THE TASK:
Restate word for word the lines of the entries below, starting with the line that holds "emits (enabled <-- EnablePrivilege" and ending with the line that holds "unfold TrimOwnWorkingSet.", and no others.
----- INPUT -----
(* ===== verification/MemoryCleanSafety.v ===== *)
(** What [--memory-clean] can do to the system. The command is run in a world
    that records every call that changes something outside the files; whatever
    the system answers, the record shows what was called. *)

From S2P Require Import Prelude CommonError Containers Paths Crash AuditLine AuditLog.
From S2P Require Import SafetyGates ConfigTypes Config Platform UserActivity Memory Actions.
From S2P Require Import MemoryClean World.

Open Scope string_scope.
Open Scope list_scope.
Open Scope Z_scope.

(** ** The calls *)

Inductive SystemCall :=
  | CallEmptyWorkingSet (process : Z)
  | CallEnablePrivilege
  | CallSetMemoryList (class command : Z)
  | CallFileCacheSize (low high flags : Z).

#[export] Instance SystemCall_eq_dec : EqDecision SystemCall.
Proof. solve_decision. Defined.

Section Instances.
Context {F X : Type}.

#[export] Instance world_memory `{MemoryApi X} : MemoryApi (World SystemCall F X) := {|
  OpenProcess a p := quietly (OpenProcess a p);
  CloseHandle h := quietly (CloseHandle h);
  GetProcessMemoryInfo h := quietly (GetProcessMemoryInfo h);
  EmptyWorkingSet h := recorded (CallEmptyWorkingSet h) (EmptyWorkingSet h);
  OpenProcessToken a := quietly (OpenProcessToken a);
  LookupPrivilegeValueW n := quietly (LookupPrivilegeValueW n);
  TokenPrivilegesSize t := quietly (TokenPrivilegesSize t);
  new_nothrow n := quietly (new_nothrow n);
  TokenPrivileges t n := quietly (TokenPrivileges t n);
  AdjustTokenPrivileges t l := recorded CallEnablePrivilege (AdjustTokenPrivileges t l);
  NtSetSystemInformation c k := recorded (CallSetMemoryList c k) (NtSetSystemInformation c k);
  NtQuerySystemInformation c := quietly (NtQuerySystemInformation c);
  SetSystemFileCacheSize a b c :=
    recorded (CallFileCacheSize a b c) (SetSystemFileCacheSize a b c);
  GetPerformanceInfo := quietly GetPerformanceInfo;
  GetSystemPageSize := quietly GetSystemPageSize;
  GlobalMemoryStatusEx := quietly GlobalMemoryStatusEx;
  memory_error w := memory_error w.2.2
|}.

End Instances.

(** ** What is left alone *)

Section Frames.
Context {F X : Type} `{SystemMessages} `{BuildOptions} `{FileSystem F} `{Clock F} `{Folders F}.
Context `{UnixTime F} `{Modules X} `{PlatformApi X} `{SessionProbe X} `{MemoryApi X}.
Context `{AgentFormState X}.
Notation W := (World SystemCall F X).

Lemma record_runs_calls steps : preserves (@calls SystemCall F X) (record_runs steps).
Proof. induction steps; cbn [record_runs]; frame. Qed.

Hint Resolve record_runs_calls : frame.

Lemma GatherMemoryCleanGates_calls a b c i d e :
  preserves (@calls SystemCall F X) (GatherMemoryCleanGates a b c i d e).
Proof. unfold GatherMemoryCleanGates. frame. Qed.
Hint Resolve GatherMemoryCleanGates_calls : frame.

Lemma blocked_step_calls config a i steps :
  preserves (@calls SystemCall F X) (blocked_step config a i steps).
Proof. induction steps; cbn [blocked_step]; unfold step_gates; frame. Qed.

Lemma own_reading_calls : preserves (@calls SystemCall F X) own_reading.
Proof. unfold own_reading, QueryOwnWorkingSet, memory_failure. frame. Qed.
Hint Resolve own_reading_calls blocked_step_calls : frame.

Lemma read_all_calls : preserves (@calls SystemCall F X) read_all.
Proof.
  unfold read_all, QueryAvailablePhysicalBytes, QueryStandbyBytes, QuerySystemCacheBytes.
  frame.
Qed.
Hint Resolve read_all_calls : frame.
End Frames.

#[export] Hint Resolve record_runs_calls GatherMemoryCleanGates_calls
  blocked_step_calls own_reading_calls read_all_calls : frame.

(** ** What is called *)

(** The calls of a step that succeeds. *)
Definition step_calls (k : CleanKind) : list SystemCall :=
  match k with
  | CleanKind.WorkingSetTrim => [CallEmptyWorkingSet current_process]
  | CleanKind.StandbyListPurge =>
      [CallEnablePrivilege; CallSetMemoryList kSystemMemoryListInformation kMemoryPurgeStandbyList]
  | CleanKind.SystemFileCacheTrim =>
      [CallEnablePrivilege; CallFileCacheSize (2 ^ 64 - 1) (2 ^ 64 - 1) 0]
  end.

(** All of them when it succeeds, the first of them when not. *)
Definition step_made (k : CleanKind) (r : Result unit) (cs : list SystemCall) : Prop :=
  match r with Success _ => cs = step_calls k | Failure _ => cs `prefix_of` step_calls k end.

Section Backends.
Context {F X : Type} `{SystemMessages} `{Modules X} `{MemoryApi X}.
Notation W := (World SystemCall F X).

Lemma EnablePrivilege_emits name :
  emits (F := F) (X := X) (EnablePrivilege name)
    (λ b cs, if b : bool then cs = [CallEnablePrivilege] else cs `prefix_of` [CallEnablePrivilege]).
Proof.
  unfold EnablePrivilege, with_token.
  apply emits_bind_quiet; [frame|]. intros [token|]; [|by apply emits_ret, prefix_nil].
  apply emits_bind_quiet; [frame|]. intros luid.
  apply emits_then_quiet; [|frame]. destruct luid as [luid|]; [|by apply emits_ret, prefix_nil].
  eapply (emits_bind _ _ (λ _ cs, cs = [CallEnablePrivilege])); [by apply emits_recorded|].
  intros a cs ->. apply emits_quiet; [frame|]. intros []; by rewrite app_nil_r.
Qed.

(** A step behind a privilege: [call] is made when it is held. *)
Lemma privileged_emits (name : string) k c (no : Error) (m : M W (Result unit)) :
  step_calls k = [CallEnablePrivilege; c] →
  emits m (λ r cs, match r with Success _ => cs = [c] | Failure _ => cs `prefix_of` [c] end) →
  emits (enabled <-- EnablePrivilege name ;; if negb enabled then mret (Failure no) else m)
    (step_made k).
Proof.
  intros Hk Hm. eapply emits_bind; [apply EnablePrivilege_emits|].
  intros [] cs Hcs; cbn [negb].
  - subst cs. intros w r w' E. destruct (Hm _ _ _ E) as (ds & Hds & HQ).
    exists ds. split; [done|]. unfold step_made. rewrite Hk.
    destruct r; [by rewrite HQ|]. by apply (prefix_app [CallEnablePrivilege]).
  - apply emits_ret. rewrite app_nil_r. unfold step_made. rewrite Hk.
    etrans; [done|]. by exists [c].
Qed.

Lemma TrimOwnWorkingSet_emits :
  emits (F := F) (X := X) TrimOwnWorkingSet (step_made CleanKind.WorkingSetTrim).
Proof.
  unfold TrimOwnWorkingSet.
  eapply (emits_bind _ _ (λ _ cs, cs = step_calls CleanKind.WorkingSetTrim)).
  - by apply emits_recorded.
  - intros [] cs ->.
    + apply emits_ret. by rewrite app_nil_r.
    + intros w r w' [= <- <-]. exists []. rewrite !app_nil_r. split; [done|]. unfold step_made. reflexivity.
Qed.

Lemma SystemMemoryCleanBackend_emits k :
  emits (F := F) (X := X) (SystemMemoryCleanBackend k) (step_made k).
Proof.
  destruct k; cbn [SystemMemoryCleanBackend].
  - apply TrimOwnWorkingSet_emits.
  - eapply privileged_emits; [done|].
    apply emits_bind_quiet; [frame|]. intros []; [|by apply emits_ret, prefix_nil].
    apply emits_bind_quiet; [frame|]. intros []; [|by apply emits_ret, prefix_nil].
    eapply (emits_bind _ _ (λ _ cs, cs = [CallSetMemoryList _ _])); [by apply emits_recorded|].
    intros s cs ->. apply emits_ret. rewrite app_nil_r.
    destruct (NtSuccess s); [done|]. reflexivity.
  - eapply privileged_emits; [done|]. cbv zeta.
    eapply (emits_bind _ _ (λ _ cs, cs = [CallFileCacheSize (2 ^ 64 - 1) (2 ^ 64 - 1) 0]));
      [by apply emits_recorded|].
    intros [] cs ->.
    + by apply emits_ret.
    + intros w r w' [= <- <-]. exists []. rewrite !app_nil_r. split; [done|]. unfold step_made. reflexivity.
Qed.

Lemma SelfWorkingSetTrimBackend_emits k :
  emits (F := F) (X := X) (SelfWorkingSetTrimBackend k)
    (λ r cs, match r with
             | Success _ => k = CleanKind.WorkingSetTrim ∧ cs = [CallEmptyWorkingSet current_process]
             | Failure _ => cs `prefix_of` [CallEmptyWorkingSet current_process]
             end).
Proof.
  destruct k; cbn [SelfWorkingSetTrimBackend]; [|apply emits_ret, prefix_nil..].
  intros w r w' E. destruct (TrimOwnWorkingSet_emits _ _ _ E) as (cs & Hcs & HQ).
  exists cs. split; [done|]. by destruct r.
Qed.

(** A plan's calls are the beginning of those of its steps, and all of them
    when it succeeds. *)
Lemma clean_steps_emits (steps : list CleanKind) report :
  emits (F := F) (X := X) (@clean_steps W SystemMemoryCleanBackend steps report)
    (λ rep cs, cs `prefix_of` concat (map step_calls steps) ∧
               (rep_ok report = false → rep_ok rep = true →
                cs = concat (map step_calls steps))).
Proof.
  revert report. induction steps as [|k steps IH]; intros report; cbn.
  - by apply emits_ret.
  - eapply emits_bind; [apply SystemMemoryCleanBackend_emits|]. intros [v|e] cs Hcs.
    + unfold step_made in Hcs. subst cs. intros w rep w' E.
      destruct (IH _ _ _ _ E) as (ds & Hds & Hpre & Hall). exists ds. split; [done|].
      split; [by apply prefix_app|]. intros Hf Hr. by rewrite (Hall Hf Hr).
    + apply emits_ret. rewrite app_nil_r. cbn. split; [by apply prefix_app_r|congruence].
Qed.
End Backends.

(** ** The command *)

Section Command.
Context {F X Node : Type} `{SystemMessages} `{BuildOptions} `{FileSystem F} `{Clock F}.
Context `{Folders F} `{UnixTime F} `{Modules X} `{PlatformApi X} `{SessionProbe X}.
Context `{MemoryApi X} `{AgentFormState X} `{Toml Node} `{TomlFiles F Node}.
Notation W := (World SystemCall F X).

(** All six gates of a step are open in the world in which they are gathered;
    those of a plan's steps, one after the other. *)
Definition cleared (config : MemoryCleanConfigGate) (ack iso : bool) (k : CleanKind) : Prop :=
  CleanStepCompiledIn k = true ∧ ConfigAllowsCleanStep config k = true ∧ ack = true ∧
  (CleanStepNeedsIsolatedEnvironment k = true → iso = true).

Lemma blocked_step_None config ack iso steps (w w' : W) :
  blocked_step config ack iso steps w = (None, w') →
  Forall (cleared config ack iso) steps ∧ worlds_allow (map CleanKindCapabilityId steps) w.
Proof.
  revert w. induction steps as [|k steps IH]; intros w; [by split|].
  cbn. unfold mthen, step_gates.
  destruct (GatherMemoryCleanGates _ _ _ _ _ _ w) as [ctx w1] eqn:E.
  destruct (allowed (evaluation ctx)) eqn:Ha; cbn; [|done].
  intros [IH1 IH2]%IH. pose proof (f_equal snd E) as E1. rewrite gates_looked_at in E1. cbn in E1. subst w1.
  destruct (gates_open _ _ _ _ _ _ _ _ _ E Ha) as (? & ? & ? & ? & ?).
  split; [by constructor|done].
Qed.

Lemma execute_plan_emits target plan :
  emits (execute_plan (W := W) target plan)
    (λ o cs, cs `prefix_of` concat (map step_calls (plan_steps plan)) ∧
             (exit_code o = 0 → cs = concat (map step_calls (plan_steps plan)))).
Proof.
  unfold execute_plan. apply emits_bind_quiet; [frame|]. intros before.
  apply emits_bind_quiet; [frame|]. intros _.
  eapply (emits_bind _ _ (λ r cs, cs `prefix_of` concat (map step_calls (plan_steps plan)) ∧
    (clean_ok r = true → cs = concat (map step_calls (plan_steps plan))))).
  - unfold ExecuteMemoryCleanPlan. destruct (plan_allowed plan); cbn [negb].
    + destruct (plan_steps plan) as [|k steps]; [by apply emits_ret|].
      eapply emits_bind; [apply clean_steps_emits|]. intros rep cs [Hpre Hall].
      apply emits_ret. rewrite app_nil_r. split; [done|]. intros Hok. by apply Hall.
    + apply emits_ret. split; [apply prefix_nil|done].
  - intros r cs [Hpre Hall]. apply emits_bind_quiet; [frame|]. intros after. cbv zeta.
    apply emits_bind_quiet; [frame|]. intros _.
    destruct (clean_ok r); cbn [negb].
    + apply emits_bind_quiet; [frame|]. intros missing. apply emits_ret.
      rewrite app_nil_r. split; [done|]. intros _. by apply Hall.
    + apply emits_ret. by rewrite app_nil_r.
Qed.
-----
ANSWER SECTION:
  emits (enabled <-- EnablePrivilege name ;; if negb enabled then mret (Failure no) else m)
    (step_made k).
Proof.
  intros Hk Hm. eapply emits_bind; [apply EnablePrivilege_emits|].
  intros [] cs Hcs; cbn [negb].
  - subst cs. intros w r w' E. destruct (Hm _ _ _ E) as (ds & Hds & HQ).
    exists ds. split; [done|]. unfold step_made. rewrite Hk.
    destruct r; [by rewrite HQ|]. by apply (prefix_app [CallEnablePrivilege]).
  - apply emits_ret. rewrite app_nil_r. unfold step_made. rewrite Hk.
    etrans; [done|]. by exists [c].
Qed.

Lemma TrimOwnWorkingSet_emits :
  emits (F := F) (X := X) TrimOwnWorkingSet (step_made CleanKind.WorkingSetTrim).
Proof.
  unfold TrimOwnWorkingSet.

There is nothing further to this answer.